May it is a bit a weird question, but maybe someone know an answer for me.
I saw several informations here about blocking migration assistant etc. Have implemented the restricted software for the migration assistant as well. But what can I do, to disallow the migration assistant before DEP. We have some users, the just migrate everything before enrollment (cut the WLAN) and enroll then with dep. Please do not ask how the did, because I don't have an idea how this works with enrollment after migrating. At least it will be fine for me, when an extension attribute exist we can use to find out if the macbook was enrolled after migration assistant.
Someone a good idea?
@user-faWBxyKMJD What @snowfox posted is how to disable Migration Assistant when going through the Setup Assistant, but only if your users aren't disabling network access to bypass the Remote Management screen of Setup Assistant. If they do that they're probably using the command
sudo profiles renew -type enrollment to trigger enrollment after they finish migration.

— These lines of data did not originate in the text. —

(** X5.  With [etfs] a dict (no key twice), every instrument gets exactly
    one final target and exactly one row of the report, in the order of
    [etfs], whether or not the turnover cap rewrote the rows; holdings under
    other keys (such as newCash) get no row. *)
Theorem one_row_per_instrument (p : Inputs) :
  Dict.wf (etfs p) ->
  Dict.keys (final_targets p) = Dict.keys (etfs p)
  /\ map ETF (output p) = Dict.keys (etfs p)
  /\ map ETF (final_output p) = Dict.keys (etfs p).
Proof.
  intro Hwf.
  assert (Hk : Dict.keys (final_targets p) = Dict.keys (etfs p)).
  { rewrite final_targets_keys, (blended_targets_in_order p Hwf).
    unfold Dict.keys at 1. rewrite map_map. simpl. apply map_id. }
  assert (Ho : map ETF (output p) = Dict.keys (etfs p))
    by (rewrite output_ETF; exact Hk).
  split; [exact Hk|]. split; [exact Ho|].
  unfold final_output, enforce_turnover.
  destruct (scaling_triggers _ _); [|exact Ho].
  rewrite map_map. simpl. exact Ho.
Qed.

Lemma one_row_per_instrument_witness :
  Dict.wf (etfs Shipped.no_data)
  /\ map ETF (final_output Shipped.no_data)
     = ["NIFTYBEES"; "BANKBEES"; "JUNIORBEES"; "MON100"; "GOLDBEES";
        "SILVERIETF"; "LIQUIDBEES"]%string.
Proof.
  assert (Hwf : Dict.wf (etfs Shipped.no_data)).
  { unfold Dict.wf. simpl.
    repeat (constructor; [simpl; intuition discriminate|]). constructor. }
  split; [exact Hwf|].
  rewrite (proj2 (proj2 (one_row_per_instrument _ Hwf))). reflexivity.
Defined.


(** ** The final weights as fractions *)

Lemma blended_targets_wf (p : Inputs) : Dict.wf (blended_targets p).
Proof.
  unfold blended_targets. apply fold_left_invariant.
  - intros d etf _ Hd. now apply set_wf.
  - constructor.
Qed.

Lemma blended_targets_entry (p : Inputs) (etf : string) (v : Q) :
  Dict.get etf (blended_targets p) = Some v ->
  In etf (Dict.keys (etfs p))
  /\ v = Dict.get_default etf 0 (core_targets p) + tactical_term p etf.
Proof.
  intro Hget.
  assert (Hin : In etf (Dict.keys (etfs p))).
  { assert (Hk : In etf (Dict.keys (blended_targets p)))
      by (apply get_keys; eauto).
    unfold blended_targets in Hk.
    apply (keys_fold_set
             (fun e => Dict.get_default e 0 (core_targets p)
                       + tactical_term p e)) in Hk.
    destruct Hk as [Hk|[]]. exact Hk. }
  split; [exact Hin|]. rewrite (blended_targets_get p etf Hin) in Hget.
  congruence.
Qed.

Lemma pysum_bounds_member (l : list Q) (v : Q) :
  (forall x, In x l -> 0 <= x) -> In v l -> v <= pysum l.
Proof.
  induction l as [|x l IH]; intros Hnn Hin; [contradiction|].
  rewrite pysum_cons.
  assert (0 <= x) by (apply Hnn; now left).
  assert (0 <= pysum l)
    by (apply pysum_nonneg; intros y Hy; apply Hnn; now right).
  destruct Hin as [->|Hin]; [lra|].
  assert (v <= pysum l) by (apply IH; [intros y Hy; apply Hnn; now right | exact Hin]).
  lra.
Qed.

Lemma tactical_term_nonneg (p : Inputs) (etf : string) :
  0 <= momentum_pct p -> 0 <= tactical_term p etf.
Proof.
  intro Hm. unfold tactical_term.
  destruct (is_overvalued (valuation_of p etf)); [lra|].
  unfold Dict.get_default.
  destruct (Dict.get etf (tactical_allocation p)) as [v|] eqn:E; [|lra].
  destruct (string_dec etf (tactical_target p)) as [->|Hne].
  - rewrite tactical_allocation_target in E. injection E as <-. exact Hm.
  - rewrite (tactical_allocation_other p etf v Hne E). lra.
Qed.

(** X7.  When the bucket targets, the within-bucket weights and
    momentum_pct are not negative, every final target weight is a fraction
    between 0 and 1. *)
Theorem final_targets_are_fractions (p : Inputs) :
  (forall bucket w, In (bucket, w) (bucket_targets p) -> 0 <= w) ->
  (forall bucket within etf w,
      Dict.get bucket (buffett_within_bucket_weights p) = Some within ->
      In (etf, w) within -> 0 <= w) ->
  0 <= momentum_pct p ->
  forall etf w, Dict.get etf (final_targets p) = Some w -> 0 <= w <= 1.
Proof.
  intros Hb Hw Hm.
  assert (Hentry : forall etf v,
             Dict.get etf (blended_targets p) = Some v -> 0 <= v).
  { intros etf v Hget. destruct (blended_targets_entry _ _ _ Hget) as [_ ->].
    pose proof (tactical_term_nonneg p etf Hm) as Ht.
    assert (0 <= Dict.get_default etf 0 (core_targets p)).
    { unfold Dict.get_default.
      destruct (Dict.get etf (core_targets p)) as [c|] eqn:Ec; [|lra].
      destruct (core_targets_product _ _ _ Ec)
        as (bucket & bw & within & w & H1 & H2 & H3 & ->).
      apply Qmult_le_0_compat; eauto. }
    lra. }
  assert (Hall : forall x, In x (Dict.values (blended_targets p)) -> 0 <= x).
  { intros x Hx. unfold Dict.values in Hx. apply in_map_iff in Hx.
    destruct Hx as ([k v] & <- & Hin). simpl.
    apply (Hentry k). apply In_get; [apply blended_targets_wf | exact Hin]. }
  intros etf w Hget. rewrite final_targets_get in Hget.
  assert (Hsum : forall v, Dict.get etf (blended_targets p) = Some v ->
                           0 <= v <= sum_targets p).
  { intros v Hv. split; [eapply Hentry; eauto|].
    apply pysum_bounds_member; [exact Hall|].
    unfold Dict.values. apply in_map_iff. exists (etf, v).
    split; [reflexivity | now apply get_In]. }
  destruct (Qgt_bool (sum_targets p) 1) eqn:E.
  - apply Qgt_bool_true in E.
    destruct (Dict.get etf (blended_targets p)) as [v|]; [|discriminate].
    injection Hget as <-. destruct (Hsum v eq_refl) as [H0 H1]. split.
    + apply Qle_shift_div_l; lra.
    + apply Qle_shift_div_r; lra.
  - apply Qgt_bool_false in E. destruct (Hsum w Hget). lra.
Qed.

Lemma final_targets_are_fractions_witness :
  exists w,
    Dict.get "GOLDBEES"%string (final_targets Shipped.with_metals_up) = Some w
    /\ 0 <= w <= 1.
Proof.
  destruct (Dict.get "GOLDBEES"%string (final_targets Shipped.with_metals_up))
    as [w|] eqn:E; [|vm_compute in E; discriminate].
  exists w. split; [reflexivity|].
  apply (final_targets_are_fractions Shipped.with_metals_up) with
    (etf := "GOLDBEES"%string); [| | |exact E].
  - intros bucket w0 Hin. simpl in Hin.
    repeat (destruct Hin as [Hin|Hin];
            [injection Hin as _ <-; vm_compute; discriminate|]).
    contradiction.
  - intros bucket within etf w0 Hget Hin.
    assert (Hm : In (bucket, within)
                    (buffett_within_bucket_weights Shipped.with_metals_up))
      by now apply get_In.
    simpl in Hm.
    repeat (destruct Hm as [Hm|Hm];
            [injection Hm as _ <-; simpl in Hin;
             repeat (destruct Hin as [Hin|Hin];
                     [injection Hin as _ <-; vm_compute; discriminate|]);
             contradiction|]).
    contradiction.
  - vm_compute. discriminate.
Defined.



(** X9.  The fallback writes to the key LIQUIDBEES whether or not it is one
    of [etfs].  When it is not, and no instrument is eligible, the tactical
    percentage reaches no instrument: every blended weight is the core
    weight alone. *)
Theorem fallback_lost_without_liquidbees (p : Inputs) :
  ~ In LIQUIDBEES (Dict.keys (etfs p)) ->
  (forall etf r, ~ eligible p etf r) ->
  Dict.get LIQUIDBEES (tactical_allocation p) = Some (momentum_pct p)
  /\ forall etf,
       In etf (Dict.keys (etfs p)) ->
       tactical_term p etf = 0
       /\ Dict.get etf (blended_targets p)
          = Some (Dict.get_default etf 0 (core_targets p) + 0).
Proof.
  intros Hnot Hnone. apply no_eligible_no_candidates in Hnone.
  assert (Ht : tactical_target p = LIQUIDBEES)
    by (unfold tactical_target; now rewrite Hnone).
  split; [rewrite <- Ht; apply tactical_allocation_target|].
  intros etf Hin.
  assert (Hne : etf <> tactical_target p) by (rewrite Ht; congruence).
  assert (Hz : tactical_term p etf = 0).
  { unfold tactical_term.
    destruct (is_overvalued (valuation_of p etf)); [reflexivity|].
    unfold Dict.get_default.
    destruct (Dict.get etf (tactical_allocation p)) as [v|] eqn:E; [|reflexivity].
    exact (tactical_allocation_other p etf v Hne E). }
  split; [exact Hz|]. now rewrite (blended_targets_get p etf Hin), Hz.
Qed.

Lemma fallback_lost_without_liquidbees_witness :
  ~ In LIQUIDBEES (Dict.keys (etfs Shipped.no_liquid))
  /\ Dict.get LIQUIDBEES (tactical_allocation Shipped.no_liquid) = Some 0.05
  /\ Dict.get "MON100"%string (blended_targets Shipped.no_liquid)
     = Some (0.10 * 1.0 + 0)
  /\ sum_targets Shipped.no_liquid == 0.80.
Proof.
  assert (Hnot : ~ In LIQUIDBEES (Dict.keys (etfs Shipped.no_liquid))).
  { simpl. intuition discriminate. }
  assert (Hnone : forall etf r, ~ eligible Shipped.no_liquid etf r)
    by (apply no_eligible_no_candidates; vm_compute; reflexivity).
  destruct (fallback_lost_without_liquidbees _ Hnot Hnone) as [Ht Hall].
  split; [exact Hnot|]. split; [exact Ht|]. split.
  - rewrite (proj2 (Hall "MON100"%string ltac:(simpl; tauto))). reflexivity.
  - vm_compute. reflexivity.
Defined.

(** ** Core targets, bucket by bucket *)

Lemma keys_app {V : Type} (d d' : Dict.t V) :
  Dict.keys (d ++ d') = Dict.keys d ++ Dict.keys d'.
Proof. unfold Dict.keys. apply map_app. Qed.

Lemma bucket_writes_keys (bucket_w : Q) (within ct : Dict.t Q) (e : string) :
  In e (Dict.keys (fold_left (fun ct' '(etf, w) =>
                                Dict.set etf (bucket_w * w) ct') within ct))
  <-> In e (Dict.keys within) \/ In e (Dict.keys ct).
Proof.
  revert ct. induction within as [|[etf w] within IH]; intro ct; simpl; [tauto|].
  rewrite IH, keys_set. fold (Dict.keys within). intuition.
Qed.

Lemma bucket_writes_fresh (bucket_w : Q) (within ct : Dict.t Q) :
  NoDup (Dict.keys within) ->
  (forall e, In e (Dict.keys within) -> ~ In e (Dict.keys ct)) ->
  fold_left (fun ct' '(etf, w) => Dict.set etf (bucket_w * w) ct') within ct
  = ct ++ map (fun '(etf, w) => (etf, bucket_w * w)) within.
Proof.
  revert ct. induction within as [|[etf w] within IH]; intros ct Hnd Hfresh; simpl.
  - now rewrite app_nil_r.
  - inversion Hnd as [|? ? Hnin Hnd']; subst.
    rewrite set_fresh by (apply Hfresh; now left).
    rewrite IH; [now rewrite <- app_assoc | exact Hnd' |].
    intros e He Hin. rewrite keys_app in Hin. apply in_app_or in Hin.
    destruct Hin as [Hin|[<-|[]]].
    + apply (Hfresh e); [now right | exact Hin].
    + contradiction.
Qed.

Lemma keys_bucket_writes (bucket_w : Q) (within : Dict.t Q) :
  Dict.keys (map (fun '(etf, w) => (etf, bucket_w * w)) within)
  = Dict.keys within.
Proof.
  unfold Dict.keys. rewrite map_map. apply map_ext. now intros [etf w].
Qed.

Lemma NoDup_app_disjoint {A : Type} (l l' : list A) :
  NoDup (l ++ l') -> forall a, In a l -> ~ In a l'.
Proof.
  induction l as [|x l IH]; simpl; intros Hnd a Hin; [contradiction|].
  inversion Hnd as [|? ? Hnin Hnd']; subst.
  destruct Hin as [->|Hin]; [|now apply IH].
  intro Ha. apply Hnin. apply in_or_app. now right.
Qed.

Lemma core_loop_keys (p : Inputs) (l : list (string * Q)) (ct : Dict.t Q) (e : string) :
  In e (Dict.keys (fold_left (core_step p) l ct))
  <-> In e (Dict.keys (flat_map (core_bucket_writes p) l)) \/ In e (Dict.keys ct).
Proof.
  revert ct. induction l as [|[bucket bucket_w] l IH]; intro ct; simpl; [tauto|].
  rewrite IH, keys_app, in_app_iff.
  destruct (Dict.get bucket (buffett_within_bucket_weights p)) as [within|];
    simpl; [|tauto].
  rewrite bucket_writes_keys, keys_bucket_writes. tauto.
Qed.

Lemma core_loop_fresh (p : Inputs) (l : list (string * Q)) (ct : Dict.t Q) :
  NoDup (Dict.keys (ct ++ flat_map (core_bucket_writes p) l)) ->
  fold_left (core_step p) l ct = ct ++ flat_map (core_bucket_writes p) l.
Proof.
  revert ct. induction l as [|[bucket bucket_w] l IH]; intros ct Hnd; simpl.
  - now rewrite app_nil_r.
  - simpl in Hnd.
    destruct (Dict.get bucket (buffett_within_bucket_weights p)) as [within|];
      simpl in *; [|now apply IH].
    rewrite app_assoc in Hnd. rewrite keys_app in Hnd.
    pose proof (NoDup_app_remove_r _ _ Hnd) as Hnd1.
    rewrite keys_app, keys_bucket_writes in Hnd1.
    rewrite bucket_writes_fresh.
    + rewrite IH; [now rewrite <- app_assoc|].
      now rewrite keys_app.
    + exact (NoDup_app_remove_l _ _ Hnd1).
    + intros e He Hin.
      exact (NoDup_app_disjoint _ _ Hnd1 e Hin He).
Qed.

You might want to take an extreme approach like sending a Lock command (if you're not talking M1 Macs that is) with message that you're going to issue a Remote Wipe command every time the user tries to bypass your DEP process.
Thanks for the input!
@snowfox , yes this is checked as well, but how @sdagley says, when the users disables the wlan, they can migrate whatever they want. Yes, may they used the command for renew profile. Our MacBooks are enrolled with jamf connect, so may this enroll automatically after the migration and the next restart of the machine. Is there a possibility to track if the users use the sudo profiles renew -type enrollment command?